“If God’s world is so vast, why did you fall asleep in a prison?” With this quote from the Persian poet and Sufi mystic Rumi, the Protestant theologian Ines Charlotte Knoll criticized the omnipotence of politics and condemned resistance to it as a sacred duty. At the European Forum of Denk.Raum.Fresach at the Club Carinthia of BKS Bank Vienna, the former city pastor stated that “the most important weapon” against war and injustice is dialogue.
The devil has entered humanity The philosopher unequivocally condemned the current political conditions and the resistance to them. She denounced the contempt of the rich and powerful, the patronage, the greed, the envy, and the blatant injustice in all its forms and all wars, even to the point of the devil’s “complete antitransubstantiation.” The devil has possessed humanity: “People nowadays think they are God,” Knoll quoted the Dutch singer Herman van Veen.

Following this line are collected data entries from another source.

Lemma supervise_outcome (p : Process) :
  outcome_of (supervise self w p) =
  match outcome_of (read_loop (stdout_lines p) []) with
  | Ok _ => Ok (returncode p, stderr_lines_of p)
  | Raise e => Raise e
  end.
Proof. rewrite supervise_eq, outcome_bind. reflexivity. Qed.

Lemma supervise_benign (p : Process) : loop_benign (supervise self w p).
Proof.
  rewrite supervise_eq. apply loop_benign_bind.
  - apply benign_read_loop.
  - intros _. split; [reflexivity | exact I].
Qed.

Lemma read_output_file_outcome :
  outcome_of (_read_output_file self w) =
  match artifact w with
  | Some text => Ok text
  | None => Raise (ArtifactUnavailable (output_file self))
  end.
Proof.
  unfold _read_output_file. autorewrite with trace.
  destruct (artifact w); reflexivity.
Qed.

Lemma read_output_file_log :
  log_of (_read_output_file self w) = [ReadOutputFile (output_file self)].
Proof.
  unfold _read_output_file. autorewrite with trace.
  destruct (artifact w); reflexivity.
Qed.

Lemma run_outcome (prompt : string) :
  outcome_of (run self w prompt) =
  match spawn w with
  | LaunchFailed what => Raise (OSError what)
  | Started p =>
      match outcome_of (read_loop (stdout_lines p) []) with
      | Ok _ => reconciled self w p
      | Raise e => Raise e
      end
  end.
Proof.
  unfold run. autorewrite with trace.
  destruct (spawn w) as [p | what]; autorewrite with trace; [| reflexivity].
  rewrite supervise_outcome.
  destruct (outcome_of (read_loop (stdout_lines p) [])) as [t | e]; [| reflexivity].
  unfold reconciled. cbn [fst snd].
  destruct (Z.eqb (returncode p) 0); autorewrite with trace.
  - rewrite read_output_file_outcome. destruct (artifact w); reflexivity.
  - reflexivity.
Qed.

(** The body raises a launch error, a plain error of the display, or the
    reader's failure: never a timeout. *)
Lemma run_raises (prompt : string) (e : exn) :
  outcome_of (run self w prompt) = Raise e ->
  is_TimeoutExpired e = false /\ is_Exception e = true.
Proof.
  rewrite run_outcome.
  destruct (spawn w) as [p | what].
  - pose proof (benign_read_loop (stdout_lines p) []) as [_ Hplain].
    destruct (outcome_of (read_loop (stdout_lines p) [])) as [t | e'].
    + unfold reconciled.
      destruct (Z.eqb (returncode p) 0); [| discriminate].
      destruct (artifact w); [discriminate |].
      intro He; injection He as <-. split; reflexivity.
    + intro He; injection He as <-.
      split; [now apply plain_not_timeout | now apply plain_is_Exception].
  - intro He; injection He as <-. split; reflexivity.
Qed.

Lemma run_no_kill (prompt : string) :
  existsb is_kill (log_of (run self w prompt)) = false.
Proof.
  unfold run. autorewrite with trace.
  destruct (spawn w) as [p | what]; autorewrite with trace; [| reflexivity].
  pose proof (supervise_benign p) as [Hlog _].
  apply prints_have_no_kill in Hlog.
  destruct (outcome_of (supervise self w p)) as [[rc err] |];
    rewrite ?existsb_app; cbn [existsb is_kill orb]; [| exact Hlog].
  rewrite Hlog. cbn [fst snd orb].
  destruct (Z.eqb rc 0); autorewrite with trace.
  - rewrite read_output_file_outcome, read_output_file_log.
    destruct (artifact w); reflexivity.
  - reflexivity.
Qed.

Lemma try_outer (m : M AgentResponse) :
  (forall e, outcome_of m = Raise e ->
             is_TimeoutExpired e = false /\ is_Exception e = true) ->
  outcome_of (try_except m (outer_clauses self w)) =
    match outcome_of m with
    | Ok r => Ok r
    | Raise e => Ok (failure e)
    end
  /\ log_of (try_except m (outer_clauses self w)) = log_of m.
Proof.
  destruct m as [log [r | e]]; cbn [outcome_of log_of fst snd]; intro Hraise.
  - split; reflexivity.
  - destruct (Hraise e eq_refl) as [Hto Hex].
    unfold try_except, outer_clauses, dispatch. rewrite Hto, Hex.
    unfold ret. cbn [fst snd]. rewrite app_nil_r. split; reflexivity.
Qed.

(** The outcome of [execute_prompt], path by path. *)
Lemma execute_prompt_outcome (prompt : string) :
  outcome_of (execute_prompt self w prompt) =
  if String.eqb (PyStr.lower (approval w)) "y" then
    match outcome_of (run self w prompt) with
    | Ok r => Ok r
    | Raise e => Ok (failure e)
    end
  else Ok cancelled.
Proof.
  unfold execute_prompt. autorewrite with trace.
  destruct (String.eqb (PyStr.lower (approval w)) "y"); cbn [negb];
    [| reflexivity].
  apply try_outer, run_raises.
Qed.

Lemma execute_prompt_log (prompt : string) :
  log_of (execute_prompt self w prompt) =
  (gate_log ++ if String.eqb (PyStr.lower (approval w)) "y"
               then log_of (run self w prompt) else [])%list.
Proof.
  unfold execute_prompt. autorewrite with trace.
  destruct (String.eqb (PyStr.lower (approval w)) "y"); cbn [negb].
  - destruct (try_outer (run self w prompt) (run_raises prompt)) as [_ ->].
    reflexivity.
  - reflexivity.
Qed.

(** [execute_prompt] always returns a response ... *)
Lemma execute_prompt_returns (prompt : string) :
  exists r, outcome_of (execute_prompt self w prompt) = Ok r.
Proof.
  rewrite execute_prompt_outcome.
  destruct (String.eqb (PyStr.lower (approval w)) "y"); [| eauto].
  destruct (outcome_of (run self w prompt)); eauto.
Qed.

(** ... and the response is the one of the path taken. *)
Lemma execute_prompt_path (prompt : string) (r : AgentResponse) :
  outcome_of (execute_prompt self w prompt) = Ok r -> path self w r.
Proof.
  rewrite execute_prompt_outcome, run_outcome.
  destruct (String.eqb (PyStr.lower (approval w)) "y") eqn:Hy.
  - apply String.eqb_eq in Hy.
    destruct (spawn w) as [p | what] eqn:Hspawn.
    + pose proof (benign_read_loop (stdout_lines p) []) as [_ Hplain].
      destruct (outcome_of (read_loop (stdout_lines p) [])) as [t | e] eqn:Hloop.
      * unfold reconciled.
        destruct (Z.eqb (returncode p) 0) eqn:Hrc.
        -- apply Z.eqb_eq in Hrc.
           destruct (artifact w) as [text |] eqn:Hart;
             intro Hr; injection Hr as <-; eauto using @path.
        -- apply Z.eqb_neq in Hrc.
           intro Hr; injection Hr as <-; eauto using @path.
      * intro Hr; injection Hr as <-; eauto using @path.
    + intro Hr; injection Hr as <-; eauto using @path.
  - apply String.eqb_neq in Hy.
    intro Hr; injection Hr as <-. now constructor.
Qed.

End Execution.

(** ** Timeout (C1) *)

(** The handler of the inner [try] kills the child before it raises. *)
Lemma timeout_handler_kills_then_raises (self : Self) (w : World) :
  dispatch (supervise_clauses self w) TimeoutExpired =
  ([Kill],
   Raise (AgentTimeoutException (agent_name self) (agent_timeout_seconds w)
            "Claude command execution timed out")).
Proof. reflexivity. Qed.

(** An [AgentTimeoutException] raised inside the outer [try] is not handled
    by the [TimeoutExpired] clause but by the catch-all one, which turns
    it into an ordinary failed response. *)
Lemma raised_timeout_is_folded `{Runtime} (self : Self) (w : World)
    (log : list event) (name : string) (t : nat) (msg : string) :
  agent_timeout_is_exception = true ->
  try_except (log, Raise (AgentTimeoutException name t msg)) (outer_clauses self w)
  = (log, Ok (failure (AgentTimeoutException name t msg))).
Proof.
  intro Hsub. unfold try_except, outer_clauses, dispatch.
  cbn [is_TimeoutExpired is_Exception]. rewrite Hsub.
  unfold ret. now rewrite app_nil_r.
Qed.

(** A child that is still running 100 seconds after the 600 second
    timeout: the call returns the ordinary success response. *)
Example late_child_is_not_timed_out :
  agent_timeout_seconds Demo.late_world = 600
  /\ spawn Demo.late_world = Started Demo.late_child
  /\ exit_at Demo.late_child = 700
  /\ outcome_of (@execute_prompt Demo.demo_runtime Demo.demo_self Demo.late_world
                   "fix the bug")
     = Ok (mkResponse "done" true None).
Proof. repeat split; vm_compute; reflexivity. Qed.

(** C1. The claim: when the child does not exit within the configured
    timeout, [execute_prompt] raises [AgentTimeoutException] after killing
    the child. What the code does: for every world, whatever the exit time
    of the child and the timeout, the call ends by returning a response,
    and the child is never killed. The read loop only breaks once
    [poll()] has reported the exit, so the wait that follows cannot time
    out. *)
Theorem execute_prompt_never_signals_timeout `{Runtime}
    (self : Self) (w : World) (prompt : string) :
  (exists r, outcome_of (execute_prompt self w prompt) = Ok r)
  /\ existsb is_kill (log_of (execute_prompt self w prompt)) = false.
Proof.
  split; [apply execute_prompt_returns |].
  rewrite execute_prompt_log, existsb_app.
  destruct (String.eqb (PyStr.lower (approval w)) "y"); cbn [orb existsb gate_log is_kill].
  - apply run_no_kill.
  - reflexivity.
Qed.

(** ** The outcome invariant (C3) *)

(** C3, as stated, fails: a declined confirmation returns a failed
    response whose content is not empty. *)
Lemma declined_response_has_content :
  ~ (forall (R : Runtime) (self : Self) (w : World) (prompt : string) (r : AgentResponse),
        outcome_of (execute_prompt self w prompt) = Ok r ->
        (success r = true ->
           error_message r = None /\ artifact w = Some (content r))
        /\ (success r = false -> content r = EmptyString)).
Proof.
  intro Hclaim.
  destruct (Hclaim Demo.demo_runtime Demo.demo_self
              (Demo.world "n" Demo.late_child None) "fix the bug" cancelled
              eq_refl) as [_ Hempty].
  specialize (Hempty eq_refl). discriminate Hempty.
Qed.

(** C3, amended. For every response that [execute_prompt] returns: when it
    succeeded the error message is absent and the content is the text of
    the result artifact; when it failed the content is empty, unless the
    operator declined, in which case the response is the cancellation
    one, with content "Operation cancelled by user". *)
Theorem outcome_invariant `{Runtime}
    (self : Self) (w : World) (prompt : string) (r : AgentResponse) :
  outcome_of (execute_prompt self w prompt) = Ok r ->
  (success r = true ->
     error_message r = None /\ artifact w = Some (content r))
  /\ (success r = false ->
        content r = EmptyString
        \/ (PyStr.lower (approval w) <> "y"
            /\ r = cancelled
            /\ content r = "Operation cancelled by user")).
Proof.
  intro Hr. apply execute_prompt_path in Hr.
  destruct Hr; cbn [success content error_message failure cancelled];
    split; intro Hs; try discriminate Hs; auto.
Qed.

“The death of human empathy is one of the earliest and clearest signs that a culture is disintegrating into barbarism,” Knoll recalled, echoing a thought of the writer Hannah Arendt. We are the mirror of the world theater, and the world theater holds up a mirror to us. Our task is to “resist sin and live resistance.” Sin is a state of alienation from God and from ourselves, Knoll stated, citing the Swiss theologian Karl Barth.
Resistance: A Misunderstanding
Resistance is a misunderstanding; there are as many forms of resistance as there are people, and there are also as many misunderstandings as there are people. But when it comes to gaining clarity about the situation, let us recall the farewell letter of the resistance fighter Klaus Bonhoeffer, executed by the Nazis, to his children: “Do not remain in the semi-darkness, but strive for clarity without hurting what is delicate and desecrating what is unapproachable.” He died for his longing for freedom without resorting to violence.